- ASSIGNED TASK -
Below are records; copy every line in them that holds the word "tauto".
───── INFORMATION PROVIDED
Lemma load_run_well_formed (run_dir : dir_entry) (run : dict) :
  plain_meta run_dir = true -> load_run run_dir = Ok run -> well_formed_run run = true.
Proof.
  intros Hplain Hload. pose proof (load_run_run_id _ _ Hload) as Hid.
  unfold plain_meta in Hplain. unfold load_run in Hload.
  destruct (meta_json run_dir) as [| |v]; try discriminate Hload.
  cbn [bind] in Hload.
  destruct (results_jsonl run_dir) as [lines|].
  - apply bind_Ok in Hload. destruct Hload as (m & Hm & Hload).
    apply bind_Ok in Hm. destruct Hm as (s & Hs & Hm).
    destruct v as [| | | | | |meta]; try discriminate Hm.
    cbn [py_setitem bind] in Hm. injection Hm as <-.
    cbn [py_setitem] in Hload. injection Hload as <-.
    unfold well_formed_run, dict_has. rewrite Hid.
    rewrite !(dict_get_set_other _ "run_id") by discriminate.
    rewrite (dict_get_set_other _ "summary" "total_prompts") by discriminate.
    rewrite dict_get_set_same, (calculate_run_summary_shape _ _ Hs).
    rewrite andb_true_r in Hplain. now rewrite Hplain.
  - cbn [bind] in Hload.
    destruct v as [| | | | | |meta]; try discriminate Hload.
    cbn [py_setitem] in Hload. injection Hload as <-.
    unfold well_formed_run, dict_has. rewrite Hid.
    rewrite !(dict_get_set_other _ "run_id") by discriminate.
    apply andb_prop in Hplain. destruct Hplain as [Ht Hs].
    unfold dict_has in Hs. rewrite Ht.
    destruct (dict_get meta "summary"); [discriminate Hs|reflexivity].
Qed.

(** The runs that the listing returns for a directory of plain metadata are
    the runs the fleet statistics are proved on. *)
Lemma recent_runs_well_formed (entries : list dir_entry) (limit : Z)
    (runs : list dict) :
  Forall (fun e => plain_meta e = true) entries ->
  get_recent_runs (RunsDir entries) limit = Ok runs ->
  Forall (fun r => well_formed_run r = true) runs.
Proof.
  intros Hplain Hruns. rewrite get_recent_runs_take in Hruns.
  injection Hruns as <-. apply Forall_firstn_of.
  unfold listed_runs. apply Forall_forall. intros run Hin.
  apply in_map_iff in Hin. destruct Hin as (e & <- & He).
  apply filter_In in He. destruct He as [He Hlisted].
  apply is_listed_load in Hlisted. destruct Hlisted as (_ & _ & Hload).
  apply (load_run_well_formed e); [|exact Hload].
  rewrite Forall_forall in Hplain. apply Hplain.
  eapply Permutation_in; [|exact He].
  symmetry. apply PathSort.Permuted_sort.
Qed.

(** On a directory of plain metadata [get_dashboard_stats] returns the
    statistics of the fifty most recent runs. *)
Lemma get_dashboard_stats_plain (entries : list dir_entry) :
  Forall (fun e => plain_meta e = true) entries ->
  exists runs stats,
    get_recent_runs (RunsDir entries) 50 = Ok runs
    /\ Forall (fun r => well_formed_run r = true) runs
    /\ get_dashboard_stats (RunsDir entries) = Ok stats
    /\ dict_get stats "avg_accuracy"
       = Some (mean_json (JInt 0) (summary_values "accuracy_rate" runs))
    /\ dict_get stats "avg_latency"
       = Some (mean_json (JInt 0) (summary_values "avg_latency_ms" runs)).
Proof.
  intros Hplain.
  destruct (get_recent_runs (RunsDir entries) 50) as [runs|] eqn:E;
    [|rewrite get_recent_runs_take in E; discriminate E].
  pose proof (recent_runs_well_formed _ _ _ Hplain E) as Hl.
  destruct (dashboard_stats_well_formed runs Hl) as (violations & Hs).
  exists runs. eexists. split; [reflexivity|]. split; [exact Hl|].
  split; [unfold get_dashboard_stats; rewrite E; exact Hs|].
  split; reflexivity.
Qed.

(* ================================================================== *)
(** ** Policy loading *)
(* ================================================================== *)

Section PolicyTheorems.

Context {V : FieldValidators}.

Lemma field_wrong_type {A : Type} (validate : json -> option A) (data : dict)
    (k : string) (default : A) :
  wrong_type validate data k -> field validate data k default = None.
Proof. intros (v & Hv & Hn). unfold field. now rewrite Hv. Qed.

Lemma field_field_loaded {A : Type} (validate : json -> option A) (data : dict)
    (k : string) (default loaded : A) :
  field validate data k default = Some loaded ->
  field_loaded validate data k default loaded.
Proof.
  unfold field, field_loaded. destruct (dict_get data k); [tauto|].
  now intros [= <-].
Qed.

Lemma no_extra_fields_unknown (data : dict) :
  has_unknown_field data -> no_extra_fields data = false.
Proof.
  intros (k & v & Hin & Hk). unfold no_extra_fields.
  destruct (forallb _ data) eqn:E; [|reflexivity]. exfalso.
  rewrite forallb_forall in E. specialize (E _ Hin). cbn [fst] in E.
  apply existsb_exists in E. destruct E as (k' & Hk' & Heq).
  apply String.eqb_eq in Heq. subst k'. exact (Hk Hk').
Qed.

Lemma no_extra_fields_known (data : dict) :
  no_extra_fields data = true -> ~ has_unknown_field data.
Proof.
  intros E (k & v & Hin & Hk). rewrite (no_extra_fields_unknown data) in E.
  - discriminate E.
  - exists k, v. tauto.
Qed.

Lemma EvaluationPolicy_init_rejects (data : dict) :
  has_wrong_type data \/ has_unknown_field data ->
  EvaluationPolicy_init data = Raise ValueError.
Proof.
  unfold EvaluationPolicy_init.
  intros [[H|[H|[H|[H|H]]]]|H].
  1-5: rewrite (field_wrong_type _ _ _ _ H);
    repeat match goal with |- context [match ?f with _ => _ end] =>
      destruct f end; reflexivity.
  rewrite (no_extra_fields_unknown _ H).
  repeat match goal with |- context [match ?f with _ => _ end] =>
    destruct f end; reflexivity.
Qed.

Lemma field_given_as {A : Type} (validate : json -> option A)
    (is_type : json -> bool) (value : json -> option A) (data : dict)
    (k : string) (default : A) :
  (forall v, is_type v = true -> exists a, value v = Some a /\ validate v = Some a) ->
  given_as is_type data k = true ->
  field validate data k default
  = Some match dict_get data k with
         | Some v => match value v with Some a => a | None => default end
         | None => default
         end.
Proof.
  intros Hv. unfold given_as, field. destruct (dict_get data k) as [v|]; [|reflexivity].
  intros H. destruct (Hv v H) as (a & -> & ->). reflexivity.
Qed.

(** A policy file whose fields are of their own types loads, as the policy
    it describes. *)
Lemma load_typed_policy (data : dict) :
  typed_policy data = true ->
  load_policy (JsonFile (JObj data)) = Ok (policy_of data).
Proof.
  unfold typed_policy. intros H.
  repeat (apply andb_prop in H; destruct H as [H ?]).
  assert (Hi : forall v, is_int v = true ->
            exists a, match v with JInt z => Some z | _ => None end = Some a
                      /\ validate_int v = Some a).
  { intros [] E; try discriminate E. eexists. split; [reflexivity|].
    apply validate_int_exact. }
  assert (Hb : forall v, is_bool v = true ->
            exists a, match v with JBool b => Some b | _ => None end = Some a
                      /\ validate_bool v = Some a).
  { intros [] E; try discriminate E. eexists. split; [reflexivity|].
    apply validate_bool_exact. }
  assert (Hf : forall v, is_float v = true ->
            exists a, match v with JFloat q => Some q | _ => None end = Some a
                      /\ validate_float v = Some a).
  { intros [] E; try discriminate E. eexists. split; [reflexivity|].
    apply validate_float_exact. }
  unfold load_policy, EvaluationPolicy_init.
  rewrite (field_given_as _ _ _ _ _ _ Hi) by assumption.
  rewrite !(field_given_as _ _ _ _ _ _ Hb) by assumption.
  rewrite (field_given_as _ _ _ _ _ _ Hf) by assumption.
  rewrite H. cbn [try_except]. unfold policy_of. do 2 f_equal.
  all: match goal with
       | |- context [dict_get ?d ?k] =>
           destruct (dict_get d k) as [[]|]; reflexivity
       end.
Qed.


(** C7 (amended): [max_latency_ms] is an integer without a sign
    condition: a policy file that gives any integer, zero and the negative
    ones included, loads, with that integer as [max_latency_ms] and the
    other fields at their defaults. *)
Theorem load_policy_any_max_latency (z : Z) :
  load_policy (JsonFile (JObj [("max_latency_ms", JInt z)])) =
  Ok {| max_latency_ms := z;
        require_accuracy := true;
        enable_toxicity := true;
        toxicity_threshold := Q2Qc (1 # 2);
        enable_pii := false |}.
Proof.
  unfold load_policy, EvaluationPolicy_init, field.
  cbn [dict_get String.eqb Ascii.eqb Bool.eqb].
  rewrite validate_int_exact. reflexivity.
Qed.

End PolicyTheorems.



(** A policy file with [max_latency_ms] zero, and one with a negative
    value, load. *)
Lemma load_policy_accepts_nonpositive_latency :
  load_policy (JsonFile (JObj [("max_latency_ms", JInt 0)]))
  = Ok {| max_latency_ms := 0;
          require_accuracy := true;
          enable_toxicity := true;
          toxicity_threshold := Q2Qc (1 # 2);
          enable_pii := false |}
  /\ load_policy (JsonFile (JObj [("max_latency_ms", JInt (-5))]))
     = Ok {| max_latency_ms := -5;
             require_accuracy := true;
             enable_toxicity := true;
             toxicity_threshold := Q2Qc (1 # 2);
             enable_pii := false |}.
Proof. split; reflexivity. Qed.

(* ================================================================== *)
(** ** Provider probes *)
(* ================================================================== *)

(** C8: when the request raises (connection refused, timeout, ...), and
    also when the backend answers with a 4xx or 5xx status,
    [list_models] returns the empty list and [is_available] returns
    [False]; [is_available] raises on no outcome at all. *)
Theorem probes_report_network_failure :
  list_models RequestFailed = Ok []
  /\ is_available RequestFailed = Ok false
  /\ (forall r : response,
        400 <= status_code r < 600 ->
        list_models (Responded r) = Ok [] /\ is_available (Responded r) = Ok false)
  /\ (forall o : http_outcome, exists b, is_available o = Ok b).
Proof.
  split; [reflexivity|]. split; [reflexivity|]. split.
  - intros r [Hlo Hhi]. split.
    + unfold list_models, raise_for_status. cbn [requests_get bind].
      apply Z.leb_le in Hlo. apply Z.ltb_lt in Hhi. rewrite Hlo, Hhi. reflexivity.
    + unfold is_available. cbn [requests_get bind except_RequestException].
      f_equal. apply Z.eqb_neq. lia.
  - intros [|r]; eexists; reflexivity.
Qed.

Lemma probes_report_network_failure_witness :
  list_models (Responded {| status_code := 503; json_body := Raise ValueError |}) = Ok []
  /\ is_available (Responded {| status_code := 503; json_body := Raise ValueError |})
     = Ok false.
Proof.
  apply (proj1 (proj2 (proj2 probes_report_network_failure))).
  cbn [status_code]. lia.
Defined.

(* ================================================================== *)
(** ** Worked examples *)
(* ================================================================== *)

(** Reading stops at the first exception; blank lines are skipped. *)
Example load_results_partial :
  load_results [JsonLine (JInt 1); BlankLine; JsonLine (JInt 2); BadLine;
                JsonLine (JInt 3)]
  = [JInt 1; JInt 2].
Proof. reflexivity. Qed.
──────────
- EXERCISE RESPONSE -
  unfold field, field_loaded. destruct (dict_get data k); [tauto|].
  - exists k, v. tauto.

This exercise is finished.